(* ===== verification/FileSys.v ===== *)
(** * filesys/filesys.{h,cc}: the file system

    [FileSystem.t] is class [FileSystem] of the FILESYS build over any block
    device: the two files that stay open (the free map and the directory), and
    the table of open files the system calls use.  Open files are objects on a
    heap, because the table and the callers share them: the constructor, for
    one, puts the same object in two slots of the table.  What memory obtained
    with [new] holds first is given by the parameters [raw] (bytes), [rawdir]
    (directory entries) and [rawhdr] (a file header). *)

From S2P Require Import Prelude Allocator Bitmap DiskSim FileHdr OpenFile Directory.
Import Disk.

Local Open Scope Z_scope.

Module FileSystem.

Definition FreeMapSector : Z := 0.
Definition DirectorySector : Z := 1.
Definition FreeMapFileSize : Z := Z.quot NumSectors BitMap.BitsInByte.
Definition NumDirEntries : Z := 10.
Definition DirectoryFileSize : Z := Z.of_nat Directory.EntrySize * NumDirEntries.
Definition NumSlots : Z := 15.

Record t (D : Type) := mk {
  dev : D;                            (* the disk, through synchDisk *)
  freeMapFile : OpenFile.t;
  directoryFile : OpenFile.t;
  heap : gmap Z OpenFile.t;           (* the OpenFile objects *)
  nextptr : Z;                        (* the next address [new OpenFile] returns *)
  openfile : list Z;                  (* OpenFile** openfile, 0 for NULL *)
}.
Arguments mk {D} _ _ _ _ _ _.
Arguments dev {D} _.
Arguments freeMapFile {D} _.
Arguments directoryFile {D} _.
Arguments heap {D} _.
Arguments nextptr {D} _.
Arguments openfile {D} _.

Section operations.
Context {D : Type} `{BlockDevice D}.
Context (raw : Z -> Z) (rawdir : Z -> Directory.DirectoryEntry) (rawhdr : FileHeader.t).

Definition set_dev (fs : t D) (d : D) : t D :=
  mk d (freeMapFile fs) (directoryFile fs) (heap fs) (nextptr fs) (openfile fs).
Definition set_openfile (fs : t D) (os : list Z) : t D :=
  mk (dev fs) (freeMapFile fs) (directoryFile fs) (heap fs) (nextptr fs) os.

(** [BitMap::FetchFrom] and [BitMap::WriteBack] of userprog/bitmap.cc. *)
Definition BitMap_FetchFrom (b : BitMap.t) (d : D) (file : OpenFile.t) : outcome (BitMap.t * D) :=
  '(_, bs, d) ← OpenFile.ReadAt raw d (OpenFile.hdr file) (BitMap.numWords b * 4) 0;
  Ok (BitMap.of_bytes b (splice (BitMap.to_bytes b) 0 bs), d).
Definition BitMap_WriteBack (b : BitMap.t) (d : D) (file : OpenFile.t) : outcome D :=
  '(_, d) ← OpenFile.WriteAt raw d (OpenFile.hdr file) (BitMap.to_bytes b) (BitMap.numWords b * 4) 0;
  Ok d.

(** [Directory::FetchFrom] and [Directory::WriteBack] of directory.cc. *)
Definition Directory_FetchFrom (dir : Directory.t) (d : D) (file : OpenFile.t) : outcome (Directory.t * D) :=
  '(_, bs, d) ← OpenFile.ReadAt raw d (OpenFile.hdr file)
                  (Directory.tableSize dir * Z.of_nat Directory.EntrySize) 0;
  Ok (Directory.of_bytes dir (splice (Directory.to_bytes dir) 0 bs), d).
Definition Directory_WriteBack (dir : Directory.t) (d : D) (file : OpenFile.t) : outcome D :=
  '(_, d) ← OpenFile.WriteAt raw d (OpenFile.hdr file) (Directory.to_bytes dir)
              (Directory.tableSize dir * Z.of_nat Directory.EntrySize) 0;
  Ok d.

(** [new Directory(NumDirEntries)] followed by [FetchFrom(directoryFile)]. *)
Definition fetch_directory (fs : t D) : outcome (Directory.t * t D) :=
  '(dir, d) ← Directory_FetchFrom (Directory.Directory_new rawdir NumDirEntries) (dev fs) (directoryFile fs);
  Ok (dir, set_dev fs d).

Definition fetch_freeMap (fs : t D) : outcome (BitMap.t * t D) :=
  b ← BitMap.BitMap raw NumSectors;
  '(b, d) ← BitMap_FetchFrom b (dev fs) (freeMapFile fs);
  Ok (b, set_dev fs d).

Definition Create (fs : t D) (name : list Z) (initialSize : Z) : outcome (bool * t D) :=
  '(directory, fs) ← fetch_directory fs;
  found ← Directory.Find directory name;
  if negb (found =? -1) then Ok (false, fs)               (* file is already in directory *)
  else
    '(freeMap, fs) ← fetch_freeMap fs;
    '(sector, freeMap) ← BitMap.Find freeMap;             (* a sector to hold the file header *)
    if sector =? -1 then Ok (false, fs)
    else
      '(added, directory) ← Directory.Add directory name sector;
      if negb added then Ok (false, fs)                   (* no space in directory *)
      else
        '(allocated, hdr, freeMap) ← FileHeader.Allocate rawhdr freeMap initialSize;
        if negb allocated then Ok (false, fs)             (* no space on disk for data *)
        else
          d ← FileHeader.WriteBack hdr (dev fs) sector;
          d ← Directory_WriteBack directory d (directoryFile fs);
          d ← BitMap_WriteBack freeMap d (freeMapFile fs);
          Ok (true, set_dev fs d).

(** [new OpenFile(...)] *)
Definition new_OpenFile (fs : t D) (sector type : Z) : outcome (Z * t D) :=
  '(f, d) ← OpenFile.OpenFile_new (dev fs) sector type;
  Ok (nextptr fs, mk d (freeMapFile fs) (directoryFile fs)
                     (<[nextptr fs := f]> (heap fs)) (nextptr fs + 1) (openfile fs)).

(** [FileSystem::Open(char *name)]; the field [type] of the object keeps what
    the memory held, [raw 0]. *)
Definition Open (fs : t D) (name : list Z) : outcome (Z * t D) :=
  '(directory, fs) ← fetch_directory fs;
  sector ← Directory.Find directory name;
  if sector >=? 0 then new_OpenFile fs sector (raw 0) else Ok (0, fs).

(** The loop of [FindFreeSlot]: the slots from 2 on. *)
Fixpoint FindFreeSlot_from (n : nat) (i : Z) (fs : t D) : outcome Z :=
  match n with
  | O => Ok (-1)
  | S n' => p ← rd (openfile fs) i; if p =? 0 then Ok i else FindFreeSlot_from n' (i + 1) fs
  end.
Definition FindFreeSlot (fs : t D) : outcome Z := FindFreeSlot_from (Z.to_nat (NumSlots - 2)) 2 fs.

(** [FileSystem::Open(char *name, int type)] *)
Definition Open_type (fs : t D) (name : list Z) (type : Z) : outcome (Z * t D) :=
  freeSlot ← FindFreeSlot fs;
  '(directory, fs) ← fetch_directory fs;
  sector ← Directory.Find directory name;
  fs ← (if sector >=? 0 then
          '(p, fs) ← new_OpenFile fs sector type;
          os ← wr (openfile fs) freeSlot p;
          Ok (set_openfile fs os)
        else Ok fs);
  p ← rd (openfile fs) freeSlot;
  Ok (p, fs).

Definition Remove (fs : t D) (name : list Z) : outcome (bool * t D) :=
  '(directory, fs) ← fetch_directory fs;
  sector ← Directory.Find directory name;
  if sector =? -1 then Ok (false, fs)                     (* file not found *)
  else
    '(fileHdr, d) ← FileHeader.FetchFrom (dev fs) sector;
    '(freeMap, fs) ← fetch_freeMap (set_dev fs d);
    freeMap ← FileHeader.Deallocate fileHdr freeMap;      (* remove data blocks *)
    freeMap ← BitMap.Clear freeMap sector;                (* remove header block *)
    '(_, directory) ← Directory.Remove directory name;
    d ← BitMap_WriteBack freeMap (dev fs) (freeMapFile fs);
    d ← Directory_WriteBack directory d (directoryFile fs);
    Ok (true, set_dev fs d).

(** What [List] prints. *)
Definition List_ (fs : t D) : outcome (list (list Z) * t D) :=
  '(directory, fs) ← fetch_directory fs; Ok (Directory.List_ directory, fs).

(** The two branches of the constructor before the table of open files. *)
Definition format_disk (d : D) : outcome (OpenFile.t * OpenFile.t * D) :=
  freeMap ← BitMap.BitMap raw NumSectors;
  let directory := Directory.Directory_new rawdir NumDirEntries in
  freeMap ← BitMap.Mark freeMap FreeMapSector;
  freeMap ← BitMap.Mark freeMap DirectorySector;
  '(ok, mapHdr, freeMap) ← FileHeader.Allocate rawhdr freeMap FreeMapFileSize;
  _ ← ASSERT ok;
  '(ok, dirHdr, freeMap) ← FileHeader.Allocate rawhdr freeMap DirectoryFileSize;
  _ ← ASSERT ok;
  d ← FileHeader.WriteBack mapHdr d FreeMapSector;
  d ← FileHeader.WriteBack dirHdr d DirectorySector;
  '(freeMapFile, d) ← OpenFile.OpenFile_new d FreeMapSector (raw 0);
  '(directoryFile, d) ← OpenFile.OpenFile_new d DirectorySector (raw 0);
  d ← BitMap_WriteBack freeMap d freeMapFile;
  d ← Directory_WriteBack directory d directoryFile;
  Ok (freeMapFile, directoryFile, d).

Definition open_disk (d : D) : outcome (OpenFile.t * OpenFile.t * D) :=
  '(freeMapFile, d) ← OpenFile.OpenFile_new d FreeMapSector (raw 0);
  '(directoryFile, d) ← OpenFile.OpenFile_new d DirectorySector (raw 0);
  Ok (freeMapFile, directoryFile, d).

Definition stdin_name : list Z := [115; 116; 100; 105; 110].
Definition stdout_name : list Z := [115; 116; 100; 111; 117; 116].

Definition FileSystem_new (d : D) (format : bool) : outcome (t D) :=
  '(fmf, df, d) ← (if format then format_disk d else open_disk d);
  let fs := mk d fmf df ∅ 1 (replicate (Z.to_nat NumSlots) 0) in
  '(_, fs) ← Create fs stdin_name 0;
  '(_, fs) ← Create fs stdout_name 0;
  '(p, fs) ← Open_type fs stdin_name 2;
  os ← wr (openfile fs) 0 p;
  let fs := set_openfile fs os in
  '(p, fs) ← Open_type fs stdout_name 3;
  os ← wr (openfile fs) 1 p;
  Ok (set_openfile fs os).

End operations.

End FileSystem.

----

■ What you have to do: Return, with no change at all, every line in the entries above from the line containing "the memory held, [raw 0]. *)" through the line containing "if sector >=? 0 then new_OpenFile".

■ Solution below:
    the memory held, [raw 0]. *)
Definition Open (fs : t D) (name : list Z) : outcome (Z * t D) :=
  '(directory, fs) ← fetch_directory fs;
  sector ← Directory.Find directory name;
  if sector >=? 0 then new_OpenFile fs sector (raw 0) else Ok (0, fs).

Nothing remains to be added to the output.